Measuring the Pipeline

v2.1.0 release notes →

V2.0 made the pipeline visible. v2.1 asks whether it’s correct. We rebuilt five classic human vision experiments as automated reference pages, ran the shader against each one, and compared pixel measurements to the published data. The whole battery — stimulus pages, capture scripts, analysis, golden captures — ran in a single day. Three shader bugs fell out that prior testing had not caught.

Also in this release: 8 half-octave DoG bands replace the old 4-band decomposition. Smoother blur gradient, twice as many frequency transitions, same API.


Five waves of validation

Each wave targets a different pipeline stage. The pattern is the same throughout: render a known stimulus through the shader, measure output pixels, compare against published human data.

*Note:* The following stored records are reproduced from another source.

Record watch_ok (limit hi lo : Z) (s : watched) : Prop := {
  wo_th : thresholds (wp_watch s) limit hi lo;
  wo_limit : max_memory_limit (cf (wp_pool s)) = limit;
  wo_turns : takes_turns limit hi lo false (wp_calls s) = true;
  wo_state : in_high_watermark_state (wp_watch s) = last_state false (wp_calls s);
}.

(** What a check leaves behind. *)
Definition state_fits (hi lo : Z) (s : watched) : Prop :=
  if in_high_watermark_state (wp_watch s) then lo < active_bytes (ac (wp_pool s)) else active_bytes (ac (wp_pool s)) < hi.

Lemma last_state_snoc b l x : last_state b (l ++ [x]) = x.1.1.
Proof. unfold last_state. rewrite last_snoc. by destruct x as [[? ?] ?]. Qed.

Lemma notify_ok limit hi lo s : watch_ok limit hi lo s ->
  exists s', notify s = Done s' /\ watch_ok limit hi lo s' /\ wp_pool s' = wp_pool s /\ (lo < hi -> state_fits hi lo s').
Proof.
  intros [[Hc Hl [H1 H2] [L1 L2]] Hm Ht Hs]. unfold notify, check_watermark_after_change. rewrite Hc, Hm, (proj2 (Z.eqb_neq _ _)), H1, L1, H2, L2 by done. cbn [negb orb].
  destruct s as [p w calls]. cbn [wp_pool wp_watch wp_calls] in *. set (a := active_bytes (ac p)).
  destruct (in_high_watermark_state w) eqn:Ew; cbn [negb andb mbind outcome_bind].
  - destruct (Z.leb_spec a lo); (eexists; split; [done|]; split; [split; cbn; try done|split; [done|]]); unfold state_fits; cbn; rewrite ?app_nil_r; try done; rewrite ?Ew; try lia.
    + rewrite takes_turns_app, Ht. rewrite <- Hs. cbn. rewrite Z.eqb_refl. cbn. rewrite (proj2 (Z.leb_le _ _)) by done. done.
    + by rewrite last_state_snoc.
    + done.
  - destruct (Z.leb_spec hi a); (eexists; split; [done|]; split; [split; cbn; try done|split; [done|]]); unfold state_fits; cbn; rewrite ?app_nil_r; try done; rewrite ?Ew; try lia.
    + rewrite takes_turns_app, Ht. rewrite <- Hs. cbn. rewrite Z.eqb_refl. cbn. rewrite (proj2 (Z.leb_le _ _)) by done. done.
    + by rewrite last_state_snoc.
    + done.
Qed.

Lemma with_pool_ok limit hi lo s p : watch_ok limit hi lo s -> cf p = cf (wp_pool s) -> watch_ok limit hi lo (Watched p (wp_watch s) (wp_calls s)).
Proof. intros [] E. split; cbn; try done. by rewrite E. Qed.

(** The watermarks only watch: pool and blocks are those of [client_step]. *)
Lemma watched_step_run limit hi lo s L q p' L' :
  client_step (wp_pool s, L) q = Done (p', L') -> cf p' = cf (wp_pool s) -> watch_ok limit hi lo s ->
  exists s', watched_step (s, L) q = Done (s', L') /\ wp_pool s' = p' /\ watch_ok limit hi lo s'.
Proof.
  intros E C W. destruct q as [n|i]; cbn [client_step watched_step] in *.
  - unfold watched_alloc. destruct (mp_alloc (wp_pool s) n) as [[ptr p1]| |]; cbn [mbind outcome_bind] in E |- *; try done. injection E as -> <-.
    pose proof (with_pool_ok _ _ _ s p' W C) as W'. destruct (_ || _); cbn [mbind outcome_bind]; [by eexists|].
    destruct (notify_ok limit hi lo _ W') as (s2 & -> & W2 & Ep & _). cbn [mbind outcome_bind]. by exists s2.
  - destruct (L !! i) as [h|]; [|injection E as <- <-; by eexists].
    unfold watched_free. destruct (mp_free (wp_pool s) (h + SIZEOF_HEADER)) as [p1| |]; cbn [mbind outcome_bind] in E |- *; try done. injection E as -> <-.
    pose proof (with_pool_ok _ _ _ s p' W C) as W'. destruct (_ || _); cbn [mbind outcome_bind]; [by eexists|].
    destruct (notify_ok limit hi lo _ W') as (s2 & -> & W2 & Ep & _). cbn [mbind outcome_bind]. by exists s2.
Qed.

Lemma watched_run_ok limit hi lo qs : forall s L,
  front_ok (wp_pool s) L -> table_ok (wp_pool s) -> on (wp_pool s) MP_FLAG_CACHE_ALIGNED = false -> Forall sane qs -> watch_ok limit hi lo s ->
  exists s' L', watched_run (s, L) qs = Done (s', L') /\ client_run (wp_pool s, L) qs = Done (wp_pool s', L') /\ watch_ok limit hi lo s'.
Proof.
  induction qs as [|q qs IH]; intros s L F Ht Hca Hq W; [by exists s, L|]. apply Forall_cons in Hq as [Hq1 Hq]. cbn [watched_run client_run].
  destruct (client_step_ok (wp_pool s) L q F Ht Hca Hq1) as (p1 & L1 & E & F1 & C). destruct (watched_step_run limit hi lo s L q p1 L1 E C W) as (s1 & -> & <- & W1).
  rewrite E. cbn [mbind outcome_bind]. apply IH; try done; [unfold table_ok; by rewrite C|unfold on in *; by rewrite C].
Qed.

(** C37: watermark callbacks have hysteresis.  Whatever a client asks and releases, the calls
    alternate between high and low and start with high, every high call is made with at
    least the high threshold in use and every low call with at most the low one, and the
    state flag says which came last; watching changes nothing else. *)
Theorem watermark_hysteresis p w limit hi lo qs :
  front_ok p [] -> table_ok p -> on p MP_FLAG_CACHE_ALIGNED = false -> Forall sane qs ->
  max_memory_limit (cf p) = limit -> thresholds w limit hi lo -> in_high_watermark_state w = false ->
  exists s' L', watched_run (Watched p w [], []) qs = Done (s', L') /\ client_run (p, []) qs = Done (wp_pool s', L') /\
    takes_turns limit hi lo false (wp_calls s') = true /\ in_high_watermark_state (wp_watch s') = last_state false (wp_calls s').
Proof.
  intros F Ht Hca Hq Hl Hth Hs. destruct (watched_run_ok limit hi lo qs (Watched p w []) [] F Ht Hca Hq) as (s' & L' & E & E' & [_ _ T S]); [by split|].
  by exists s', L'.
Qed.

(** The recovery call can be missed for good.  On a thread-safe pool no release of a slab
    block reaches the check, so a program that frees all its small blocks after a high
    watermark is never told that it is low again, and with the state still high gets no
    second high call either. *)
Theorem slab_free_silent s L1 h L2 hd :
  front_ok (wp_pool s) (L1 ++ h :: L2) -> hdrs (wp_pool s) !! h = Some hd -> alloc_type hd = ALLOC_TYPE_SLAB -> on (wp_pool s) MP_FLAG_THREAD_SAFE = true ->
  exists s', watched_free s (h + SIZEOF_HEADER) = Done s' /\ wp_watch s' = wp_watch s /\ wp_calls s' = wp_calls s /\ front_ok (wp_pool s') (L1 ++ L2) /\
    active_bytes (ac (wp_pool s')) = u64 (requested_total (wp_pool s') (L1 ++ L2)).
Proof.
  intros F Hh Ht Hts. destruct (mp_free_spec (wp_pool s) L1 h L2 F) as (hx & p' & _ & E & F' & _). unfold watched_free. rewrite E. cbn [mbind outcome_bind].
  assert (N : free_notifies (wp_pool s) (h + SIZEOF_HEADER) = false).
  { unfold free_notifies. replace (h + SIZEOF_HEADER - SIZEOF_HEADER) with h by lia. rewrite Hh, Ht. change (ALLOC_TYPE_SLAB =? ALLOC_TYPE_SLAB) with true. cbn [negb orb].
    destruct (slab_put _ _ _ _) as [r b] eqn:Ep. apply slab_put_spec in Ep as (_ & _ & Hr). cbn [fst]. destruct r; rewrite ?andb_false_r; try done.
    specialize (Hr eq_refl). unfold on in Hts. congruence. }
  rewrite N, orb_true_r. eexists. split; [done|]. split; [done|]. split; [done|]. split; [exact F'|]. by apply (fo_bytes _ _ F').
Qed.

End Watched.

(** ** Concrete runs *)

Lemma pressure_range_witness : SFleb (mp_pressure 5000 4096 0) d_one = true /\ mp_pressure 1024 4096 0 = ddiv d_one (of_int 4).
Proof. split; [apply (pressure_range 5000 4096 0); lia|vm_compute; reflexivity]. Defined.

Module ToyPressure.

Definition percent (k : Z) : spec_float := ddiv (of_int k) (of_int 100).
Definition compacting : autoc := Auto true (percent 50) (percent 30) 0.
Definition alarm : watch := mp_set_watermark_callback (Watch false d_zero d_zero true) (percent 80) (percent 20) true.

(** A thread-safe pool with a limit of 1000 bytes. *)
Definition guarded_pool : pool := Toy.demo_pool MP_FLAG_THREAD_SAFE 1000.

(** Two small blocks up to the high threshold, and both released. *)
Definition fill_and_free : list request := [Ask 400; Ask 400; Release 0%nat; Release 0%nat].
(** The same with blocks of the middle tier. *)
Definition fill_and_free_medium : list request := [Ask 900; Release 0%nat; Ask 900].

Definition calls (qs : list request) : list wcall :=
  match watched_run (Watched guarded_pool alarm [], []) qs with Done (s, _) => wp_calls s | _ => [] end.

Lemma alarm_thresholds : thresholds alarm 1000 800 200.
Proof. split; [reflexivity|discriminate| |]; split; vm_compute; reflexivity. Qed.

(** After the small blocks are gone nothing is in use, and the last word is still "high". *)
Example alarm_stuck :
  calls fill_and_free = [(true, 800, 1000)] /\
  match watched_run (Watched guarded_pool alarm [], []) fill_and_free with
  | Done (s, _) => (active_bytes (ac (wp_pool s)) =? 0) && in_high_watermark_state (wp_watch s)
  | _ => false
  end = true.
Proof. split; vm_compute; reflexivity. Qed.

End ToyPressure.

(** Two checks within one tick of the clock, and one after it. *)
Lemma auto_compact_rate_witness :
  compactions ToyPressure.compacting 1000 0 d_zero [(600, 7); (900, 7); (600, 8)] = [7; 8] /\
  StronglySorted Z.lt (compactions ToyPressure.compacting 1000 0 d_zero [(600, 7); (900, 7); (600, 8)]).
Proof. split; [vm_compute; reflexivity|]. apply (auto_compact_rate ToyPressure.compacting 1000 0 [(600, 7); (900, 7); (600, 8)]); lia. Defined.

Lemma freeable_is_compacted_witness :
  exists k m' sc', @class_freeable bump idle_mem idle_taken.2 0 = Done (k * SLAB_PAGE_SIZE) /\ @compact_class bump (idle_on false) idle_mem idle_taken.2 = Done (k, m', sc').
Proof.
  destruct idle_class as (P & F & E & Hc). pose proof (co_slab _ _ _ _ _ _ _ _ _ Hc) as Hok. destruct idle_page as (p & Hp & _).
  destruct (@one_partial bump _ _ _ _ _ _ _ _ _ 327680 p Hc ltac:(vm_compute; exact eq_refl) ltac:(unfold NULL; lia) ltac:(vm_compute; exact eq_refl) Hp) as (Fr & EP & _).
  destruct (@freeable_is_compacted bump (idle_on false) _ _ _ _ _ _ _ _ eq_refl Hok ltac:(rewrite EP; vm_compute; reflexivity)) as (k & m' & sc' & E1 & E2 & _).
  exists k, m', sc'. split; [exact E1|exact E2].
Defined.

Lemma watermark_hysteresis_witness :
  ToyPressure.calls ToyPressure.fill_and_free_medium = [(true, 900, 1000); (false, 0, 1000); (true, 900, 1000)] /\
  takes_turns 1000 800 200 false (ToyPressure.calls ToyPressure.fill_and_free_medium) = true.
Proof.
  split; [vm_compute; reflexivity|].
  destruct (watermark_hysteresis ToyPressure.guarded_pool ToyPressure.alarm 1000 800 200 ToyPressure.fill_and_free_medium) as (s' & L' & E & _ & T & _).
  - by apply Toy.demo_ok.
  - apply Toy.demo_table.
  - reflexivity.
  - repeat constructor; cbn; unfold SIZEOF_HEADER; lia.
  - reflexivity.
  - apply ToyPressure.alarm_thresholds.
  - reflexivity.
  - unfold ToyPressure.calls. rewrite E. exact T.
Defined.

Lemma slab_free_silent_witness :
  let p := (Toy.demo_two MP_FLAG_THREAD_SAFE 2000).1 in
  exists s', watched_free (Watched p (Watch true (ToyPressure.percent 80) (ToyPressure.percent 20) true) []) (4096 + SIZEOF_HEADER) = Done s' /\
    in_high_watermark_state (wp_watch s') = true /\ wp_calls s' = [].
Proof.
  intros p. set (w := Watch true _ _ true). destruct (Toy.demo_two_ok MP_FLAG_THREAD_SAFE 2000 eq_refl eq_refl) as [F C]; [vm_compute; exact eq_refl|].
  destruct (slab_free_silent (Watched p w []) [4296] 4096 [] (hdr_of p 4096)) as (s' & E & Ew & Ec & _).
  - cbn [wp_pool app]. apply (two_split MP_FLAG_THREAD_SAFE 2000 4296 4096 F). vm_compute. exact eq_refl.
  - vm_compute. exact eq_refl.
  - vm_compute. exact eq_refl.
  - unfold on. cbn [wp_pool]. unfold p. rewrite C. reflexivity.
  - exists s'. split; [exact E|]. rewrite Ew, Ec. split; reflexivity.
Defined.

Four experimental stimuli used for psychophysical validation: color search singletons, spatial frequency gratings, flanked crowding letters, and saliency pop-out targets
The four stimulus classes. Each recreates a published psychophysical experiment as an HTML reference page. Top-left: crowding geometry (Bouma 1970). Top-right: spatial frequency at 1 cpd (Rovamo & Virsu 1979). Bottom-left: chromatic decay (Hansen 2009). Bottom-right: saliency — face detection (Itti & Koch 2001).
The same four stimuli rendered through Scrutinizer's peripheral vision pipeline, showing eccentricity-dependent degradation
Pipeline output. The stimuli rendered through the full shader at center fixation. High-frequency content (fine gratings, letter serifs) degrades first. Chromatic content undergoes eccentricity-dependent pooling. Bottom-right uses the pop-out with modulation variant (color singleton + luminance squares). Pixel measurements at each eccentricity ring are compared against the published human data.
Wave Domain Published basis Key finding
1 Chromatic decay Mullen 2002, Hansen 2009, Bowers 2025 Green tracks the RG curve, not BY — hue-based models get this wrong
2 Spatial frequency Rovamo & Virsu 1979 DoG produces step functions at MIP boundaries vs smooth CSF
3 Crowding geometry Bouma 1970, Toet & Levi 1992 R:T bug found and fixed; density gate validated at 3.3:1 ratio
4 Saliency protection Itti & Koch 2001, Hershler 2005 Face saliency 4.79× control; protection ratio 0.283
5 Mixed-density search Halverson & Hornof 2011 Density gate validates at macro level; word-level granularity gap found

The full validation infrastructure ships with the repository: 5 capture scripts, 5 analysis scripts, 15 reference pages, 25+ golden captures, and machine-readable JSON of published data spanning 45 years of vision science (Rovamo 1979, Mullen 2002, Hansen 2009, Bowers 2025). Every claim in the arxiv paper can be reproduced by running the scripts.

What the numbers say

Each wave is graded at three tiers: must-pass (correct qualitative behavior), should-pass (quantitative agreement), stretch (publication-quality correlation with human data).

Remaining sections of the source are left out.